▶ WORK TO COMPLETE
Check each line of the entries below for the word "what", then report how many have it, with no other words.

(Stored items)
(** The errors that travel through the store. *)
Inductive Err :=
| DocumentNotFound            (* new Error('Document not found') *)
| NoValidUpdates              (* new Error('No valid updates provided') *)
| InvalidBatchAction          (* new Error('Invalid batch action') *)
| FailedToSave (cause : Err)  (* new Error(`Failed to save document: ...`) *)
| Rejected (o : Op)           (* the collaborator rejected the call *)
| NoSuchFile (path : jsstring)             (* ENOENT *)
| BindUndefined               (* mysql2: a bound parameter is undefined *)
| UnknownColumn (column : jsstring).       (* the statement names no such column *)

(** ** The world *)

Record World := mkWorld {
  files : list (jsstring * list N);     (* the file system: path, bytes *)
  documents : list DocRow;
  document_tags : list TagRow;
  ai_generation_logs : list LogRow;
  tags_cascade : bool;                  (* see [delete_documents] *)
  baseStoragePath : jsstring;           (* this.baseStoragePath *)
  clock : Clock;
  answers : list bool;   (* the fate of the calls to come: [false] rejects;
                            when the list runs out every call goes through *)
  uuids : list jsstring; (* what crypto.randomUUID() will give *)
  trace : list Event     (* the calls so far, the first one first *)
}.

Definition set_files (f : list (jsstring * list N)) (w : World) : World :=
  mkWorld f (documents w) (document_tags w) (ai_generation_logs w)
          (tags_cascade w) (baseStoragePath w) (clock w) (answers w)
          (uuids w) (trace w).

Definition set_documents (d : list DocRow) (w : World) : World :=
  mkWorld (files w) d (document_tags w) (ai_generation_logs w)
          (tags_cascade w) (baseStoragePath w) (clock w) (answers w)
          (uuids w) (trace w).

Definition set_document_tags (t : list TagRow) (w : World) : World :=
  mkWorld (files w) (documents w) t (ai_generation_logs w)
          (tags_cascade w) (baseStoragePath w) (clock w) (answers w)
          (uuids w) (trace w).

Definition set_logs (l : list LogRow) (w : World) : World :=
  mkWorld (files w) (documents w) (document_tags w) l
          (tags_cascade w) (baseStoragePath w) (clock w) (answers w)
          (uuids w) (trace w).

Definition set_answers (a : list bool) (w : World) : World :=
  mkWorld (files w) (documents w) (document_tags w) (ai_generation_logs w)
          (tags_cascade w) (baseStoragePath w) (clock w) a
          (uuids w) (trace w).

Definition set_uuids (u : list jsstring) (w : World) : World :=
  mkWorld (files w) (documents w) (document_tags w) (ai_generation_logs w)
          (tags_cascade w) (baseStoragePath w) (clock w) (answers w)
          u (trace w).

Definition set_clock (c : Clock) (w : World) : World :=
  mkWorld (files w) (documents w) (document_tags w) (ai_generation_logs w)
          (tags_cascade w) (baseStoragePath w) c (answers w)
          (uuids w) (trace w).

Definition record_event (e : Event) (w : World) : World :=
  mkWorld (files w) (documents w) (document_tags w) (ai_generation_logs w)
          (tags_cascade w) (baseStoragePath w) (clock w) (answers w)
          (uuids w) (trace w ++ [e]).

(** ** Asynchronous functions: state and exceptions *)

Inductive Outcome (A : Type) :=
| Returned (a : A)
| Thrown (e : Err).

Arguments Returned {A} a.
Arguments Thrown {A} e.

Definition M (A : Type) : Type := World -> Outcome A * World.

Definition ret {A} (a : A) : M A := fun w => (Returned a, w).

Definition throw {A} (e : Err) : M A := fun w => (Thrown e, w).

Definition bind {A B} (m : M A) (f : A -> M B) : M B := fun w =>
  match m w with
  | (Returned a, w') => f a w'
  | (Thrown e, w') => (Thrown e, w')
  end.

(** [try { m } catch (error) { handler }] *)
Definition try_catch {A} (m : M A) (handler : Err -> M A) : M A := fun w =>
  match m w with
  | (Returned a, w') => (Returned a, w')
  | (Thrown e, w') => handler e w'
  end.

(** [try { m } finally { f }]: [f] runs on every way out of [m]; when [f]
    throws, its error takes the place of the outcome of [m]. *)
Definition finally_ {A} (m : M A) (f : M unit) : M A := fun w =>
  match m w with
  | (r, w') =>
      match f w' with
      | (Returned _, w'') => (r, w'')
      | (Thrown e, w'') => (Thrown e, w'')
      end
  end.

Notation "x <- m1 ;; m2" := (bind m1 (fun x => m2))
  (at level 61, m1 at next level, right associativity).
Notation "m1 ;; m2" := (bind m1 (fun _ => m2))
  (at level 61, right associativity).

(** A call [o] to a collaborator.  The next answer decides whether the
    collaborator rejects it; otherwise [body] is what the call does.  The
    trace gets the call and its fate. *)
Definition call {A} (o : Op) (body : World -> Outcome A * World) : M A :=
  fun w =>
    match answers w with
    | false :: rest =>
        (Thrown (Rejected o), record_event (Failed o) (set_answers rest w))
    | _ =>
        match body (set_answers (tl (answers w)) w) with
        | (Returned a, w') => (Returned a, record_event (Done o) w')
        | (Thrown e, w') => (Thrown e, record_event (Failed o) w')
        end
    end.

(** [crypto.randomUUID()] *)
Definition randomUUID : M jsstring := fun w =>
  (Returned (hd [] (uuids w)), set_uuids (tl (uuids w)) w).

Definition read_clock : M Clock := fun w => (Returned (clock w), w).

(** ** The file system *)

Definition file_at (path : jsstring) (entry : jsstring * list N) : bool :=
  eqb (fst entry) path.

Definition fs_mkdir (path : jsstring) : M unit :=
  call (Mkdir path) (fun w => (Returned tt, w)).

Definition fs_writeFile (path : jsstring) (data : list N) : M unit :=
  call (WriteFile path) (fun w =>
    (Returned tt,
     set_files ((path, data) :: filter (fun e => negb (file_at path e)) (files w)) w)).

(** [(await fs.stat(path)).size] *)
Definition fs_stat_size (path : jsstring) : M N :=
  call (Stat path) (fun w =>
    match find (file_at path) (files w) with
    | Some e => (Returned (N.of_nat (length (snd e))), w)
    | None => (Thrown (NoSuchFile path), w)
    end).

Definition fs_unlink (path : jsstring) : M unit :=
  call (Unlink path) (fun w =>
    match find (file_at path) (files w) with
    | Some _ =>
        (Returned tt,
         set_files (filter (fun e => negb (file_at path e)) (files w)) w)
    | None => (Thrown (NoSuchFile path), w)
    end).

(** ** The database *)

Definition createConnection : M unit :=
  call Connect (fun w => (Returned tt, w)).

Definition connection_end : M unit :=
  call EndConnection (fun w => (Returned tt, w)).

(** [WHERE id = ? AND user_id = ?] *)
Definition owned_by (documentId userId : jsstring) (d : DocRow) : bool :=
  eqb (doc_id d) documentId && eqb (doc_user_id d) userId.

▶ FINISHED TASK
2